-- Material provided follows --

(* ===== verification/RunScript.v ===== *)
(** * RunScript: running a script (run.c)

    The interpreter's loop, as the local program and as the client of a wire test: the
    events in order, each with its own way to run, then the cleanup command, the code
    snippets and the end of the run. *)

From S2P Require Import Prelude Headers Packet IpPacket HashMap Socket Script RunState PacketMap RunPacket FuzzHelper SystemCall SyscallHandlers RunEvents Code WireConn WireClient.

(** What a run works on: the interpreter, the code executor, the connection to the wire server
    (which there is when [rn_is_client]), and what was done with the code. *)
Record run := mk_run {
  rn_sys : sys;
  rn_code : code_state;
  rn_is_client : bool;
  rn_client : wire_client;
  rn_acts : list code_act
}.

Definition set_rn_sys (v : sys) (r : run) : run :=
  mk_run v (rn_code r) (rn_is_client r) (rn_client r) (rn_acts r).
Definition set_rn_code (v : code_state) (r : run) : run :=
  mk_run (rn_sys r) v (rn_is_client r) (rn_client r) (rn_acts r).
Definition set_rn_client (v : wire_client) (r : run) : run :=
  mk_run (rn_sys r) (rn_code r) (rn_is_client r) v (rn_acts r).
Definition set_rn_acts (v : list code_act) (r : run) : run :=
  mk_run (rn_sys r) (rn_code r) (rn_is_client r) (rn_client r) v.

#[export] Instance run_HasConn : HasConn run.
Proof.
  refine {| conn_of := fun r => wcl_conn (rn_client r);
            set_conn := fun c r => set_rn_client (set_wcl_conn c (rn_client r)) r |};
    [done|by intros [?? ? [] ?]|done].
Defined.

(** [script.h:250-257] struct script: the commands outside of the events *)
Record script := mk_script {
  sp_init_command : option string;
  sp_cleanup_command : option string
}.

(** A function of the interpreter, and one of the wire client. *)
Definition in_sys {A} (f : sys -> exec (sys * A)) : prog run A := fun r =>
  match f (rn_sys r) with
  | Ok (s, a) => Returns (set_rn_sys s r) a
  | Fault e => Stops r (Breaks e)
  end.
Definition in_state {A} (f : state -> exec (state * A)) : prog run A :=
  in_sys (fun s => '(st, a) ← f (sys_state s); Ok (set_sys_state st s, a)).
Definition in_client {A} (m : prog wire_client A) : prog run A := fun r =>
  match m (rn_client r) with
  | Returns c a => Returns (set_rn_client c r) a
  | Stops c why => Stops (set_rn_client c r) why
  end.

(** [if (state->wire_client != NULL)]. *)
Definition if_client (m : prog wire_client unit) : prog run unit :=
  b ← get rn_is_client;
  if b : bool then in_client m else mret tt.

Section Run.
Context `{Malloc, Libc, Shell, CodeShell}.

(** [run.c:629-654] run_script: an event, by its kind *)
Definition run_event (ei : nat) (e : event) : prog run unit :=
  match ev_event e with
  | PACKET_EVENT _ =>
      client ← get (fun r => cfg_is_wire_client (st_config (sys_state (rn_sys r))));
      if client : bool then mret tt
      else in_sys (fun s => s ← run_local_packet_event ei s; Ok (s, tt))
  | SYSCALL_EVENT call => in_sys (fun s => s ← run_system_call_event call s; Ok (s, tt))
  | COMMAND_EVENT command => in_sys (fun s => s ← run_command_event command s; Ok (s, tt))
  | CODE_EVENT text => fun r =>
      match run_code_event ei text (rn_code r) (rn_sys r) with
      | Ok (s, code) => Returns (set_rn_code code (set_rn_sys s r)) tt
      | Fault f => Stops r (Breaks f)
      end
  | INVALID_EVENT => halt (Breaks AssertFailed)
  end.

(** [run.c:623-655] run_script: an event that the loop has moved to is run, and counted *)
Definition event_turn (ei : nat) : prog run (option unit) :=
  _ ← in_state (fun st => st ← adjust_relative_event_times st ei; Ok (st, tt));
  e ← in_state (fun st => e ← event_at st ei; Ok (st, e));
  _ ← run_event ei e;
  _ ← in_state (fun st => Ok (set_st_num_events (st_num_events st + 1) st, tt));
  mret None.

(** [run.c:614-655] a turn of the loop of run_script; None goes on *)
Definition script_event : prog run (option unit) :=
  status ← in_state get_next_event;
  match status with
  | STATUS_ERR error => halt (Dies error)
  | _ =>
      current ← get (fun r => st_event (sys_state (rn_sys r)));
      match current with
      | None => mret (Some tt)
      | Some ei =>
          e ← in_state (fun st => e ← event_at st ei; Ok (st, e));
          _ ← if_client (wire_client_next_event (Some (event_type e)));
          event_turn ei
      end
  end.

(** [run.c:613-656] the loop of run_script: a turn for each event and one that ends *)
Definition script_events : prog run unit :=
  turns ← get (fun r => S (length (st_events (sys_state (rn_sys r)))));
  iterate turns script_event.

(** [run.c:592-602] run_script: the initial command; whether there is one *)
Definition run_init_command (script : script) : prog run bool :=
  match sp_init_command script with
  | None => mret false
  | Some command => if safe_system command then mret true else halt Exits
  end.

(** [run.c:658-671] run_script: after the last event *)
Definition finish_script (script : script) (init_cmd_exed : bool) : prog run unit :=
  _ ← if_client (wire_client_next_event None);
  if negb (run_cleanup_command (sp_cleanup_command script) init_cmd_exed) then halt Exits
  else
    _ ← (fun r =>
      match code_execute (rn_code r) with
      | Ok (code, true, acts) => Returns (set_rn_acts (rn_acts r ++ acts) (set_rn_code code r)) tt
      | Ok (code, false, acts) =>
          Stops (set_rn_acts (rn_acts r ++ acts) (set_rn_code code r)) (Dies "error executing code")
      | Fault f => Stops r (Breaks f)
      end);
    in_sys (fun s => s ← state_free s; Ok (s, tt)).

(** [run.c:553-674] run_script, of a new state; [jiffies] are the readings of times(2) *)
Definition run_script (config : client_config) (script : script) (jiffies : list Z) : prog run unit :=
  server ← get (fun r => cfg_is_wire_server (st_config (sys_state (rn_sys r))));
  _ ← run_exec (c_assert (negb server));
  _ ← if_client (wire_client_init config);
  init_cmd_exed ← run_init_command script;
  start ← in_state (schedule_start_time_usecs jiffies);
  _ ← in_state (fun st => Ok (set_st_live_start_time_usecs start st, tt));
  _ ← if_client wire_client_send_client_starting;
  _ ← script_events;
  finish_script script init_cmd_exed.

End Run.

-- Material provided concluded --

Task goal
In the lines above, find the word "jiffies" and copy every line it occurs in.

Exercise output
(** [run.c:553-674] run_script, of a new state; [jiffies] are the readings of times(2) *)
Definition run_script (config : client_config) (script : script) (jiffies : list Z) : prog run unit :=
  start ← in_state (schedule_start_time_usecs jiffies);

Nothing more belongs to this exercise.